[Exercise description] For this exercise, return exactly the lines of the material below that begin at the one with "Record UnicodeTables : Type" and stop after the one with "still reversed, tagged".
-- Opening Marker --
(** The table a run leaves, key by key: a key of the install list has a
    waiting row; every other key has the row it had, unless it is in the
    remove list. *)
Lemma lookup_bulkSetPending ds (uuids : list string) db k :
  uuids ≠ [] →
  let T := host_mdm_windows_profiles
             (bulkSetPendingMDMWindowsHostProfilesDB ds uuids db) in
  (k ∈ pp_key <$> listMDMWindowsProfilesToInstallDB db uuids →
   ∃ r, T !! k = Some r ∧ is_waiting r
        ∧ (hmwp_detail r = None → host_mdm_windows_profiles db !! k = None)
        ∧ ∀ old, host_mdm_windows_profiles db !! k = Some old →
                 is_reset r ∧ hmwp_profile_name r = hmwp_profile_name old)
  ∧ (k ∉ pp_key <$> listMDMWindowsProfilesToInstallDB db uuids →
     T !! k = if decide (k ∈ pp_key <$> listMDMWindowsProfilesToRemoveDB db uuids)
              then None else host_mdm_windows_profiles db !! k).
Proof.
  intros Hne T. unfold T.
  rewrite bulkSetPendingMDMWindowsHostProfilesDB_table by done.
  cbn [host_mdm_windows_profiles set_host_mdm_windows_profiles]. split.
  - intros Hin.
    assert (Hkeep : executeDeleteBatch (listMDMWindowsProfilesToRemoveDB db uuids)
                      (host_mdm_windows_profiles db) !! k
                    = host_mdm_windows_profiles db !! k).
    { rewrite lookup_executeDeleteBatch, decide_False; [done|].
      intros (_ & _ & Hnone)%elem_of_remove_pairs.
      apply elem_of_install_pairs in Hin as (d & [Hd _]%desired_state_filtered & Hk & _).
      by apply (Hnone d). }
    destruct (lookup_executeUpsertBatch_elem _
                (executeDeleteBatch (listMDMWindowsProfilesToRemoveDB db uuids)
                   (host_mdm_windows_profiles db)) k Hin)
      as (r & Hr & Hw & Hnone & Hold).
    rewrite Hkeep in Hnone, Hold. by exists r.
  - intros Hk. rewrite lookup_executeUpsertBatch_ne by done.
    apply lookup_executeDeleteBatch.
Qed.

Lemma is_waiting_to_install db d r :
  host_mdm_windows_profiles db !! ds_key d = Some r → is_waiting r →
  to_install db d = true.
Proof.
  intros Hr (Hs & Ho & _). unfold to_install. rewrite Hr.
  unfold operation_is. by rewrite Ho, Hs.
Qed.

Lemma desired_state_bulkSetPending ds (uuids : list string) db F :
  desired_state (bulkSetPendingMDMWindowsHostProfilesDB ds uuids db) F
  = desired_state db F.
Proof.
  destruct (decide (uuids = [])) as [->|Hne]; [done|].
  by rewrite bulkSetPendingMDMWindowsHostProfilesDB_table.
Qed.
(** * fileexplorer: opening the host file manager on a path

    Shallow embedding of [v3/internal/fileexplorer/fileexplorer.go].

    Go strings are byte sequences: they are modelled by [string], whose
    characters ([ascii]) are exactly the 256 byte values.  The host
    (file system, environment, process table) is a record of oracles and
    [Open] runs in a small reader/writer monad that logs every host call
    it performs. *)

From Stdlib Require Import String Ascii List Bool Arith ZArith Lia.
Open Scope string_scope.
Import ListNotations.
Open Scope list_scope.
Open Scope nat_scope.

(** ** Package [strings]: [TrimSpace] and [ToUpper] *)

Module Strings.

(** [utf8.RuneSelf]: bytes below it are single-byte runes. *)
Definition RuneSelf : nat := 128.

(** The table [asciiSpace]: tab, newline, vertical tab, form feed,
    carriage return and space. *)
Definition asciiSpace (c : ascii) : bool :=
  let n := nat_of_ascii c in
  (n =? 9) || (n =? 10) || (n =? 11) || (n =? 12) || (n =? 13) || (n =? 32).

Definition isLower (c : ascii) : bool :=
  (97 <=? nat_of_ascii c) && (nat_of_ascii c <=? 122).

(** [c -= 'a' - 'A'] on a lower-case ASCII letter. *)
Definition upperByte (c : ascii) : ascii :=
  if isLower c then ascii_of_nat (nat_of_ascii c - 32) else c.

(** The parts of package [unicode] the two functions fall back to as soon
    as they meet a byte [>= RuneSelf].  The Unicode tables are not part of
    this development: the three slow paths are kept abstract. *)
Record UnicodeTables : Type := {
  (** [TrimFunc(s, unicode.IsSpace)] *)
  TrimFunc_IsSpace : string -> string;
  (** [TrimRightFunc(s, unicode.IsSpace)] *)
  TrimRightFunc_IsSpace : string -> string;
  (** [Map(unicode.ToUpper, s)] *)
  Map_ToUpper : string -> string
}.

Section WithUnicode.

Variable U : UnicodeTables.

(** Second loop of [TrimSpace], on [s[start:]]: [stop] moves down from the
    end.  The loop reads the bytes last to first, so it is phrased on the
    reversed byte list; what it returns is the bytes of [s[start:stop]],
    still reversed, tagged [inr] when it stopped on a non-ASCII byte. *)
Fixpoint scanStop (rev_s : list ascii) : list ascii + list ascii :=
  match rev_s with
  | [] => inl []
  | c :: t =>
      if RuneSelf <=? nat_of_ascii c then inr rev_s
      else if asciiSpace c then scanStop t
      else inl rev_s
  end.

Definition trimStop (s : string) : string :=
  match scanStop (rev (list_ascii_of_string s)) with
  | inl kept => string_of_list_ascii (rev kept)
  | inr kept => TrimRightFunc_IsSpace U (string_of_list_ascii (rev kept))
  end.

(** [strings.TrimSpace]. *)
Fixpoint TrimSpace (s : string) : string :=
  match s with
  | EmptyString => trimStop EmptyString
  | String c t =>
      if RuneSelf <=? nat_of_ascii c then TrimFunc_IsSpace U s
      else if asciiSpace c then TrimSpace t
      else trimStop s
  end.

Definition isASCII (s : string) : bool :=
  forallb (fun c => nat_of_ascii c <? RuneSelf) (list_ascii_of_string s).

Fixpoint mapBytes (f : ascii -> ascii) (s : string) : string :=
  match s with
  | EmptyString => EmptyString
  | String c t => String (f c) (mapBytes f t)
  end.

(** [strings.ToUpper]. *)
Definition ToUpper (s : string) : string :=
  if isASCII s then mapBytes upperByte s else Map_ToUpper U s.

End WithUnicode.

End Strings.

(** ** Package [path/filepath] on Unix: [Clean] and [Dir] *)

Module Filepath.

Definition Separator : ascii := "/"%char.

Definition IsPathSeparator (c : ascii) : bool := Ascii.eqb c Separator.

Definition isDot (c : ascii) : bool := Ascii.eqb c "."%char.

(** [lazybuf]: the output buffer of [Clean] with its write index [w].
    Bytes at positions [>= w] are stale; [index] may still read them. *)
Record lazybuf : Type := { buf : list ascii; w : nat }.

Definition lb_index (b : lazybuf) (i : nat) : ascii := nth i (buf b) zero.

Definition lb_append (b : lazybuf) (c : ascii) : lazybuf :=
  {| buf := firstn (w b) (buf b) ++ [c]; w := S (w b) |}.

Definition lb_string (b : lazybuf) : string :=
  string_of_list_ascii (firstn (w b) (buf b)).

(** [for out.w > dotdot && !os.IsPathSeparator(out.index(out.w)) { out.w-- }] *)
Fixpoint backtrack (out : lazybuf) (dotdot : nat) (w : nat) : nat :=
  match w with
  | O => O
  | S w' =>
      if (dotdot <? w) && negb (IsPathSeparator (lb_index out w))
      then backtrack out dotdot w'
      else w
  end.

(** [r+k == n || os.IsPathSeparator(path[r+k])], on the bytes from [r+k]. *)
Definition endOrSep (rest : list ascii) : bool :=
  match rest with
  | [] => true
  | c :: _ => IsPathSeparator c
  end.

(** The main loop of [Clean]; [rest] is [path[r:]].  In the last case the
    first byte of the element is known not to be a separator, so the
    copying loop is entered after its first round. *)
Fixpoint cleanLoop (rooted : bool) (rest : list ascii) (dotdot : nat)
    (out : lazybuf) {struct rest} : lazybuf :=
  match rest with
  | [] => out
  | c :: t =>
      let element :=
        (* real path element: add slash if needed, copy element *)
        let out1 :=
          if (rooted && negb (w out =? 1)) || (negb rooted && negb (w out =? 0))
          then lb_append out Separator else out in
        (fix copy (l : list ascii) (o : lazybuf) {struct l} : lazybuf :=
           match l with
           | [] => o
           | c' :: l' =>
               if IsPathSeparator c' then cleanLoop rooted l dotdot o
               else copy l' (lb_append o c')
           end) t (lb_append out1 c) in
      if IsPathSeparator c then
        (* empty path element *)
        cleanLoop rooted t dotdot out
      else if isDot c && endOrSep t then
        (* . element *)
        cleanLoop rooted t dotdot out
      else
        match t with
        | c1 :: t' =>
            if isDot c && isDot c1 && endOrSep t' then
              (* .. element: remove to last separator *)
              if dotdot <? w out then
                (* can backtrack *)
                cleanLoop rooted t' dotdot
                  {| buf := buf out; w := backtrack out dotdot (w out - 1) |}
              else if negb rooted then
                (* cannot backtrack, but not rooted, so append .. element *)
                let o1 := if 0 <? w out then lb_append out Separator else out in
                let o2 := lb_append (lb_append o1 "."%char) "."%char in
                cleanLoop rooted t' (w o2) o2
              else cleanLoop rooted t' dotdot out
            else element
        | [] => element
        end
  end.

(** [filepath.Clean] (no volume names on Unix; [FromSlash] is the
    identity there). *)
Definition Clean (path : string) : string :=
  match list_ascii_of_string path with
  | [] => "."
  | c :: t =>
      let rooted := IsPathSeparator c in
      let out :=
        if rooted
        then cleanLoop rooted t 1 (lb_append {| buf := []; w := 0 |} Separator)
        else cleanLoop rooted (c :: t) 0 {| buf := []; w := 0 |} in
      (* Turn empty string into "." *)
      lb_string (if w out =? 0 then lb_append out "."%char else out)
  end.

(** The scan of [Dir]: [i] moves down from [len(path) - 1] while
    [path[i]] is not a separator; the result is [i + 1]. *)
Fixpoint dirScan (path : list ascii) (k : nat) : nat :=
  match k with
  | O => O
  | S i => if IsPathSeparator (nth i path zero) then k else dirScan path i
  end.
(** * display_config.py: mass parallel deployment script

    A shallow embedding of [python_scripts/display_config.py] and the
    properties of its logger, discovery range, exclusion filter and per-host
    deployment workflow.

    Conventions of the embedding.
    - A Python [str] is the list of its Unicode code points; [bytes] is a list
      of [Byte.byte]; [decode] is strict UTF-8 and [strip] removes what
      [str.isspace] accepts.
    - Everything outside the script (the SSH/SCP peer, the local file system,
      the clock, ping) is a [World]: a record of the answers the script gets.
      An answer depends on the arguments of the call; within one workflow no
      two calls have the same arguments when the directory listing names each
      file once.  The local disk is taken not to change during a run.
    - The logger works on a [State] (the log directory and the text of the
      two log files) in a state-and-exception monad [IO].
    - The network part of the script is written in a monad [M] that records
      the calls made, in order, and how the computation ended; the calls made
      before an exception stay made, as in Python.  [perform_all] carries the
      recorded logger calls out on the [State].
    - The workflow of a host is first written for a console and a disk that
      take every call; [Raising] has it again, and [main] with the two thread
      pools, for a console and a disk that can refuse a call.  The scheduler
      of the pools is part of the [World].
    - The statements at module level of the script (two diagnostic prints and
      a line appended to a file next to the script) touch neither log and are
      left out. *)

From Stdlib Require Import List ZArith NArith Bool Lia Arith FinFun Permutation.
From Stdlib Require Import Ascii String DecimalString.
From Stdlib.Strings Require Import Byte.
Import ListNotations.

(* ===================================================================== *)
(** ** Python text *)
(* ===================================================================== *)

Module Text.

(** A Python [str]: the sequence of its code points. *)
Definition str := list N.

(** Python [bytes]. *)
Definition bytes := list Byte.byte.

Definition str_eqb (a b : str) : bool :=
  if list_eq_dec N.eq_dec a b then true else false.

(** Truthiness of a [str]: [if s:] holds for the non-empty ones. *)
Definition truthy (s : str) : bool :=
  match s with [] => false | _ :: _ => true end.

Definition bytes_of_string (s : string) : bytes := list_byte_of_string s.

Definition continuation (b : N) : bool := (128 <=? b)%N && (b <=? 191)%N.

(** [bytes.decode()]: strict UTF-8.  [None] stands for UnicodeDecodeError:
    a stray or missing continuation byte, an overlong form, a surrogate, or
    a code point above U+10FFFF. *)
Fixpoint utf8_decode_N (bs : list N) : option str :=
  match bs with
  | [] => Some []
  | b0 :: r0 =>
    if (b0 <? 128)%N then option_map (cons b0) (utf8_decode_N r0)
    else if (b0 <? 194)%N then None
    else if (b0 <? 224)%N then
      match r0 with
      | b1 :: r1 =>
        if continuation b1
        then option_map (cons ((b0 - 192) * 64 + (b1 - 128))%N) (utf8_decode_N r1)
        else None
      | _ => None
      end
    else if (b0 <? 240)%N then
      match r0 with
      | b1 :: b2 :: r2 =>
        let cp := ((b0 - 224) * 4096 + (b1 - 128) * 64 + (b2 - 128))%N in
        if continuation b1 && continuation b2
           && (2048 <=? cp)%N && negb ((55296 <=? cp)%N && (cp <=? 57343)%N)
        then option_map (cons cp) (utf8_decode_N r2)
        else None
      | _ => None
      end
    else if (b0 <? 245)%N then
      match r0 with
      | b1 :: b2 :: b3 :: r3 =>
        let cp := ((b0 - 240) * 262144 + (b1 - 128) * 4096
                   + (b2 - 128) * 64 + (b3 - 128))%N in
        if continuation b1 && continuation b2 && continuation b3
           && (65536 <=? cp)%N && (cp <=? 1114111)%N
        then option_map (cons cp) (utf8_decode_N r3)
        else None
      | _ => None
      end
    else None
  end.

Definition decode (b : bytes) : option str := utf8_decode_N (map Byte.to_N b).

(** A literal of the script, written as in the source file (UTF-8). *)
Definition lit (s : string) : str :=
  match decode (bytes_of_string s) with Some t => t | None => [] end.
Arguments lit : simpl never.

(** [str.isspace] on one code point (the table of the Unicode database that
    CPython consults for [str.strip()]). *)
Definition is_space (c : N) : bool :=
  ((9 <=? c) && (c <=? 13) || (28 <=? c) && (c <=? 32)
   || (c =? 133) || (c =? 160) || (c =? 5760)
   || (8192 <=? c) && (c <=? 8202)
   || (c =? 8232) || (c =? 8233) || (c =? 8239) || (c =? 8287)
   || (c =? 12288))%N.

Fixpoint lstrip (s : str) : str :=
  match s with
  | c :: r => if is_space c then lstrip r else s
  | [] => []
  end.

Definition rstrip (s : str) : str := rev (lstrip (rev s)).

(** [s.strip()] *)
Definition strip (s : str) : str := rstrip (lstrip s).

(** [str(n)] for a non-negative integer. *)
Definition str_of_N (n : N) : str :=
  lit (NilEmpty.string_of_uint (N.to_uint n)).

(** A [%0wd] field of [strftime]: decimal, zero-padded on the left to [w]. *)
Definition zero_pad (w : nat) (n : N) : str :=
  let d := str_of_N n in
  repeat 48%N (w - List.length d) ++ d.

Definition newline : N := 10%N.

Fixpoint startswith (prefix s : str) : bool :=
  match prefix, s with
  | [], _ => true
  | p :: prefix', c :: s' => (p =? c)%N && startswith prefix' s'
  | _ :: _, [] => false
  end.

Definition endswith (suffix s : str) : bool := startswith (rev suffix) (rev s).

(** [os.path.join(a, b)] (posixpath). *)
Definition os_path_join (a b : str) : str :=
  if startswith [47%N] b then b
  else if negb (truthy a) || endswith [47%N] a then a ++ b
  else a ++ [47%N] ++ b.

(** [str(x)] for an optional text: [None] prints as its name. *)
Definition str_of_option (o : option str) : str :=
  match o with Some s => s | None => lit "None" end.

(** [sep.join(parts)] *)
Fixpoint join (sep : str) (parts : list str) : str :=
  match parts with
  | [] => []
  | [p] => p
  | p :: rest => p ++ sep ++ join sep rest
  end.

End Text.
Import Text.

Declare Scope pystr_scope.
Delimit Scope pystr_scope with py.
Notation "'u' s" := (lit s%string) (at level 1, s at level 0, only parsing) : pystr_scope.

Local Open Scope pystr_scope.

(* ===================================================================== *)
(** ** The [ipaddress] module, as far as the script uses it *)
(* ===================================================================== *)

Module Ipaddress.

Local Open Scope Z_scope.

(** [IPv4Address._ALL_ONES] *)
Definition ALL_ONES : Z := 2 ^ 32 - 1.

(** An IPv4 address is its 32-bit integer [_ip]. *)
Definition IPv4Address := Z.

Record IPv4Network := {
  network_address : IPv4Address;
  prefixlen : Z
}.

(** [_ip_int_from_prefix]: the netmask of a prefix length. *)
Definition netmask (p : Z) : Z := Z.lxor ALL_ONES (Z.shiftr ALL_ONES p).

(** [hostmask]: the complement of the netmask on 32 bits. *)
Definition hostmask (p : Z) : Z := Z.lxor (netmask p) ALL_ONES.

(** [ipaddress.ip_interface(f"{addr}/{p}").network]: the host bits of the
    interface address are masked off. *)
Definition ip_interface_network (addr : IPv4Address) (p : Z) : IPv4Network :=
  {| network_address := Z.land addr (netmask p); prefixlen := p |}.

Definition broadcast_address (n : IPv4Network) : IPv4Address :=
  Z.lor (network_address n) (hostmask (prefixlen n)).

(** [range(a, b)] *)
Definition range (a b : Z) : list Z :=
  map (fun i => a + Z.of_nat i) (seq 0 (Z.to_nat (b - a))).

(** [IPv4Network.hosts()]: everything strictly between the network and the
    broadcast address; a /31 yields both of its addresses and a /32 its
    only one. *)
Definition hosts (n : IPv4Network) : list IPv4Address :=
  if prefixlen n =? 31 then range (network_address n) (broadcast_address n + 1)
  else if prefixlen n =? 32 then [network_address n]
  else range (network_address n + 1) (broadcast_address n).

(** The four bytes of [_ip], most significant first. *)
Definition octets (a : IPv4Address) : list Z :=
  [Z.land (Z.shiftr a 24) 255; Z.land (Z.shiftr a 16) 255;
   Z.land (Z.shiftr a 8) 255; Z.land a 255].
-- Closing Marker --
[Solution for this exercise]
Record UnicodeTables : Type := {
  (** [TrimFunc(s, unicode.IsSpace)] *)
  TrimFunc_IsSpace : string -> string;
  (** [TrimRightFunc(s, unicode.IsSpace)] *)
  TrimRightFunc_IsSpace : string -> string;
  (** [Map(unicode.ToUpper, s)] *)
  Map_ToUpper : string -> string
}.

Section WithUnicode.

Variable U : UnicodeTables.

(** Second loop of [TrimSpace], on [s[start:]]: [stop] moves down from the
    end.  The loop reads the bytes last to first, so it is phrased on the
    reversed byte list; what it returns is the bytes of [s[start:stop]],
    still reversed, tagged [inr] when it stopped on a non-ASCII byte. *)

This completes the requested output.